-- Collected data entries --

---*---

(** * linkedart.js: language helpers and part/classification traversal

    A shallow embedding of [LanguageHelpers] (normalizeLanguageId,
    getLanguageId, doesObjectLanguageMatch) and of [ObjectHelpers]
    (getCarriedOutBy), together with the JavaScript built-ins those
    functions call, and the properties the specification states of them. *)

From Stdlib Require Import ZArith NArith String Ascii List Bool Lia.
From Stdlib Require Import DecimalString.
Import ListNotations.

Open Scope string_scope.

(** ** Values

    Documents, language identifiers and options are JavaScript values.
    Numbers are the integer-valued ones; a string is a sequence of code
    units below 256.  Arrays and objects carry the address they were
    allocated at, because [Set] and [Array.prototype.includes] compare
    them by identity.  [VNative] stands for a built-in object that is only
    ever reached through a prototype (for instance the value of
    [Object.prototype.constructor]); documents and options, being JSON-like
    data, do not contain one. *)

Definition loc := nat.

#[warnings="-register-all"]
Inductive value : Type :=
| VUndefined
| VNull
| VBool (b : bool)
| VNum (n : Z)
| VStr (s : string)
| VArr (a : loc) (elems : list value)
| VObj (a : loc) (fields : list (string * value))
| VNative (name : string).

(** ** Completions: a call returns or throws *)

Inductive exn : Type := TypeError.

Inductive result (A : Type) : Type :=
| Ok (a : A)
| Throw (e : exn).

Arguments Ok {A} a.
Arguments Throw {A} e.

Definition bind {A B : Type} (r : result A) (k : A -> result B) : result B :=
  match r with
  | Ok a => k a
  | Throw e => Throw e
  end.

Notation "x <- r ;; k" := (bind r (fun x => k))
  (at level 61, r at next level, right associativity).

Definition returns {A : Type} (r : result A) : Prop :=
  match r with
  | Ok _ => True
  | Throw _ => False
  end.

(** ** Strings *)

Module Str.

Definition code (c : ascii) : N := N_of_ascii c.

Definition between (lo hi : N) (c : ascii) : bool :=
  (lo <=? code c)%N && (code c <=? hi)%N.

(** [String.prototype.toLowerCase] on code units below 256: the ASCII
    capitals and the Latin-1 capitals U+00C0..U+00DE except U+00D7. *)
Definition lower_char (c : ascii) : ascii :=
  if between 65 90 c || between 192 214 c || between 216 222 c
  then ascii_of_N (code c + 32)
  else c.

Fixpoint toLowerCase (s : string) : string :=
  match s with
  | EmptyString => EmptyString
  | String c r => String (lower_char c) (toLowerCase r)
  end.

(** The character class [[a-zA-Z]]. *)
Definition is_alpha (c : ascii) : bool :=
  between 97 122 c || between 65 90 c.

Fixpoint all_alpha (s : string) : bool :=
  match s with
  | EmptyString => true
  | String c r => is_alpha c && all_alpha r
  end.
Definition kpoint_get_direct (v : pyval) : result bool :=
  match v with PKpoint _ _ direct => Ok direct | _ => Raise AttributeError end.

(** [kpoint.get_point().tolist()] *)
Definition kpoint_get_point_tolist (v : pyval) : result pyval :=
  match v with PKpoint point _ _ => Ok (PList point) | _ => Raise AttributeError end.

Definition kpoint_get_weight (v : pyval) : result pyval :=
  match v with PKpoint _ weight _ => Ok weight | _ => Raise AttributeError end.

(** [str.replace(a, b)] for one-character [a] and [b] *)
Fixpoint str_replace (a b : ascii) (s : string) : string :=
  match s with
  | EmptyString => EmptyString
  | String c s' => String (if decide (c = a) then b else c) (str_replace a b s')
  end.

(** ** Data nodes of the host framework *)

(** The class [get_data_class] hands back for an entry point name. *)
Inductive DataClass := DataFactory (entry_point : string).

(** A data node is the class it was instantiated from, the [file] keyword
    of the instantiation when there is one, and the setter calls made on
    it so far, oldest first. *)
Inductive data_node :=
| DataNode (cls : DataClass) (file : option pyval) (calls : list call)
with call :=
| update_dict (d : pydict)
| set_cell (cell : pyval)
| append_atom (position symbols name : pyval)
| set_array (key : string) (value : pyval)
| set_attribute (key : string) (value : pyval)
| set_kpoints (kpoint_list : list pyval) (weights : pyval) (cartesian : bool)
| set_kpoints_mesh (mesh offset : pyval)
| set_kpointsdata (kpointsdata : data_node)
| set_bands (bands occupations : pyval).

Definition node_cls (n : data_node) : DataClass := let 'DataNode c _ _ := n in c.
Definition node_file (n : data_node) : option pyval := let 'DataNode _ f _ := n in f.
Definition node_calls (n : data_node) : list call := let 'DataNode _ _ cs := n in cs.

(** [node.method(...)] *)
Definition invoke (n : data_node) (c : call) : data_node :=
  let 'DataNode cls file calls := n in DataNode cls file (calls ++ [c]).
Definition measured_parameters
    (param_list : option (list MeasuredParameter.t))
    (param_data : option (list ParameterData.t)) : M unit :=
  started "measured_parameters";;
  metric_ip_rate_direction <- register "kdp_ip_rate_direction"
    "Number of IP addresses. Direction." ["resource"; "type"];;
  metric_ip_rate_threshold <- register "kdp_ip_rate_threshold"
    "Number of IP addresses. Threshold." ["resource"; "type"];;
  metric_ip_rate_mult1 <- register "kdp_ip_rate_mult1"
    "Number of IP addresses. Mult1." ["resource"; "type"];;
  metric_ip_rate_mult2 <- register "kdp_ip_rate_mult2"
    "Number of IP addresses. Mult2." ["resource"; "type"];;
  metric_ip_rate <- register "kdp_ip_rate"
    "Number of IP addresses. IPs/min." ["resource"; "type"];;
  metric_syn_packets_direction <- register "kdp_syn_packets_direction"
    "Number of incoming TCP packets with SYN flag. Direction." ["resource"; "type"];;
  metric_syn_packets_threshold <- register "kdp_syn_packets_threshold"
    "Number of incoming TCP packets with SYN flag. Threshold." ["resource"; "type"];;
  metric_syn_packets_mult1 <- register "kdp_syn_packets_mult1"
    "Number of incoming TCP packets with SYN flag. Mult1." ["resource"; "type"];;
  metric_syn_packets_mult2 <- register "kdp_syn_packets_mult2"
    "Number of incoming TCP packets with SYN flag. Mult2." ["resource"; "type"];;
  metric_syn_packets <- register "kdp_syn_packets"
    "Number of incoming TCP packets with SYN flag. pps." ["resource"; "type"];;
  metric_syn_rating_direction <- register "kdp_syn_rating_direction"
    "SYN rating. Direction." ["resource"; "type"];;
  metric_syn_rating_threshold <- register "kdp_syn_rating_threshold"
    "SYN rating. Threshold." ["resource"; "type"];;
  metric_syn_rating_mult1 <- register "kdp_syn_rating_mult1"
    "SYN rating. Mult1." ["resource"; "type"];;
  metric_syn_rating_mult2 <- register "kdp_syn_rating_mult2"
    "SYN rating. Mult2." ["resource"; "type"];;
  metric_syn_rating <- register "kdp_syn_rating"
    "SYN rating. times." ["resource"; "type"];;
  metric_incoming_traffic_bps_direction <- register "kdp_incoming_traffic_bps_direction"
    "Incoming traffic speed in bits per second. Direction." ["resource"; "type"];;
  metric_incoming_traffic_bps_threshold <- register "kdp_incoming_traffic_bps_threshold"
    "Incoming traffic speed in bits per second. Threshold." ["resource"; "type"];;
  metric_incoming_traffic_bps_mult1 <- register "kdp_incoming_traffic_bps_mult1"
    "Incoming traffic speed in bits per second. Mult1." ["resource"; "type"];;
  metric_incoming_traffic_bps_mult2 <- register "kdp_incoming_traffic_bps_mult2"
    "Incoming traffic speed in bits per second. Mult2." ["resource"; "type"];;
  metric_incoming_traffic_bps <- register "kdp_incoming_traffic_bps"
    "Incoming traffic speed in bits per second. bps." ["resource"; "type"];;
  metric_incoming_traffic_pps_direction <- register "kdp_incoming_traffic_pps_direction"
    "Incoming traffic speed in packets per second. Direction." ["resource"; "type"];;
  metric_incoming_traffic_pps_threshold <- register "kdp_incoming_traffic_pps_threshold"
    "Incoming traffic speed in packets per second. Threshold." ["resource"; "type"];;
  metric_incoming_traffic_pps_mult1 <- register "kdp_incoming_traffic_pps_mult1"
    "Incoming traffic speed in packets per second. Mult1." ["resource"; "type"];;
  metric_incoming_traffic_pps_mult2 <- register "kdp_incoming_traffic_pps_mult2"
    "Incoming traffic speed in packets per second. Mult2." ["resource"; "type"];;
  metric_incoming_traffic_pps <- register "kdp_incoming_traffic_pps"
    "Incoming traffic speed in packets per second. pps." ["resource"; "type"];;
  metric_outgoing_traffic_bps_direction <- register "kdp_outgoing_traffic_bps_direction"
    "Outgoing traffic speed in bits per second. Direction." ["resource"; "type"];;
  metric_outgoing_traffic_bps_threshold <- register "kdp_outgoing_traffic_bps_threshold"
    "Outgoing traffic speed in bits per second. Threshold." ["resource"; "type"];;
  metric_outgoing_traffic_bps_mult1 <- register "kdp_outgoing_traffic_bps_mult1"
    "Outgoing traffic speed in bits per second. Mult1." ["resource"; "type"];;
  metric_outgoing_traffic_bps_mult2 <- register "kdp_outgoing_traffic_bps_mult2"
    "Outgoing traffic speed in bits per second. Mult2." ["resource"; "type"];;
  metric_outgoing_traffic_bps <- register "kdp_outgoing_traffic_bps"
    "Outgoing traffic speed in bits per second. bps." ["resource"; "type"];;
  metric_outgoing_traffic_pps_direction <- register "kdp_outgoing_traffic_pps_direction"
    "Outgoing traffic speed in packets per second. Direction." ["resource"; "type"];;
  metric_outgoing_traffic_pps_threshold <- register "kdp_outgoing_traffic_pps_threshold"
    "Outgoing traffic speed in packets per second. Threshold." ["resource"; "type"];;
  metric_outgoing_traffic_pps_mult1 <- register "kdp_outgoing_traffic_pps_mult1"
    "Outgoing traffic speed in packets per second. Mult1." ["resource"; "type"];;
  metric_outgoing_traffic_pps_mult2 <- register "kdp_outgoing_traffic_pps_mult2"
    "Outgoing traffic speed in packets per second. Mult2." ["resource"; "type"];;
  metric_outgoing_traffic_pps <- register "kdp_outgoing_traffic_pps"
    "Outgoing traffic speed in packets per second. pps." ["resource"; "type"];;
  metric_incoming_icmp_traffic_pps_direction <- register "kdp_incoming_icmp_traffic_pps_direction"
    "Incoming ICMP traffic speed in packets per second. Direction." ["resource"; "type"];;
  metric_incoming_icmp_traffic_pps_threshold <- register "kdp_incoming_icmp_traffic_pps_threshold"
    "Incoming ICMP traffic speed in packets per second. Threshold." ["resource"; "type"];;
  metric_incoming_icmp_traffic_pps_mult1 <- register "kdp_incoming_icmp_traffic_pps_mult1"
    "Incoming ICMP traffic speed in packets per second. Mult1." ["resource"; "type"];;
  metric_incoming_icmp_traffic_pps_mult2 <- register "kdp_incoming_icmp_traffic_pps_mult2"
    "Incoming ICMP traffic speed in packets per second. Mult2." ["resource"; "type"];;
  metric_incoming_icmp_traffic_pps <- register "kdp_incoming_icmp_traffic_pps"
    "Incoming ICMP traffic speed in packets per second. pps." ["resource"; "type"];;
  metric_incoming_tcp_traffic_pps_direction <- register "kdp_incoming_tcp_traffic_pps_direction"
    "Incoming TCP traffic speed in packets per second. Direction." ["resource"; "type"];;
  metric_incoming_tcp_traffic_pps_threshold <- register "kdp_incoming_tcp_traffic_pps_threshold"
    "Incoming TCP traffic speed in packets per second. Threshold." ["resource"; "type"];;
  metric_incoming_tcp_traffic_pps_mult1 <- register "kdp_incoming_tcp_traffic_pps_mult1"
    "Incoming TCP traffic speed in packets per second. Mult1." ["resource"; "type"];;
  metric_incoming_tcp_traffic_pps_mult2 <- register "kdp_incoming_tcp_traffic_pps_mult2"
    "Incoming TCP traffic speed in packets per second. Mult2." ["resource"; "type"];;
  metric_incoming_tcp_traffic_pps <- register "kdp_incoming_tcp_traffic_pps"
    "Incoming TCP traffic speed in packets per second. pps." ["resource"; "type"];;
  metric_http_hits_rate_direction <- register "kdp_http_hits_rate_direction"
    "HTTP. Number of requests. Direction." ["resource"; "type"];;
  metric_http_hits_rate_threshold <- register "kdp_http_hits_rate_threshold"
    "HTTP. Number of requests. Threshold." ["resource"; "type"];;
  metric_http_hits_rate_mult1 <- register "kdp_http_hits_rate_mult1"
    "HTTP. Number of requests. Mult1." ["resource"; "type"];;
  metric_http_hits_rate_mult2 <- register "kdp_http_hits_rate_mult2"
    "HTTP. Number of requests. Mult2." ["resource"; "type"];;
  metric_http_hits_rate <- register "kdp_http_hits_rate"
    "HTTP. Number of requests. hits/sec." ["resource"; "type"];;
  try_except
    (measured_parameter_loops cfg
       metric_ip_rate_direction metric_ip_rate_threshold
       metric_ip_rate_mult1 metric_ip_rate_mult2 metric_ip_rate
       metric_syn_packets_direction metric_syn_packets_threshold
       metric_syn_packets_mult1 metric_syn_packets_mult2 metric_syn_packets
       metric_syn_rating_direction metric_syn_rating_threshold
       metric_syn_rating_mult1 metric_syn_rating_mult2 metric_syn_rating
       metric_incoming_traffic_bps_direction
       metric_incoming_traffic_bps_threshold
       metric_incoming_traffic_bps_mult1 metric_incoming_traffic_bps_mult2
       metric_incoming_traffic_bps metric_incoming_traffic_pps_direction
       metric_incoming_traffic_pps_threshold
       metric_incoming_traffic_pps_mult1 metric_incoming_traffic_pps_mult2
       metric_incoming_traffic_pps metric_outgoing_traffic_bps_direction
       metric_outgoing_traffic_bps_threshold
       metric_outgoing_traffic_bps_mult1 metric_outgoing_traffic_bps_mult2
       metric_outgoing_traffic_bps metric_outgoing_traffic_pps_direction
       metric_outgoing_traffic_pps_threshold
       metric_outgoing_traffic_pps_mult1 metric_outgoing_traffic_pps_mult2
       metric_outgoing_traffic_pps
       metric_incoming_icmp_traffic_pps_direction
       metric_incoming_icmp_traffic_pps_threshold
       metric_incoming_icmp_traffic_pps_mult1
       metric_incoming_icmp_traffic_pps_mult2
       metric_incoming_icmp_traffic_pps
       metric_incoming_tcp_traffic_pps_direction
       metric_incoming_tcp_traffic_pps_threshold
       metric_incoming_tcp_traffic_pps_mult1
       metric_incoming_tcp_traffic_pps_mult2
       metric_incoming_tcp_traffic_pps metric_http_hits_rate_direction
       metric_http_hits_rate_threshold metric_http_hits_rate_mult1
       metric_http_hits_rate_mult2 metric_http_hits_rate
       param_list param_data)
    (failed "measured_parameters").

---*---

-- What the exercise asks --
Among the lines above, return those that contain the string "prototype".

-- Task result --
    allocated at, because [Set] and [Array.prototype.includes] compare
    ever reached through a prototype (for instance the value of
    [Object.prototype.constructor]); documents and options, being JSON-like
(** [String.prototype.toLowerCase] on code units below 256: the ASCII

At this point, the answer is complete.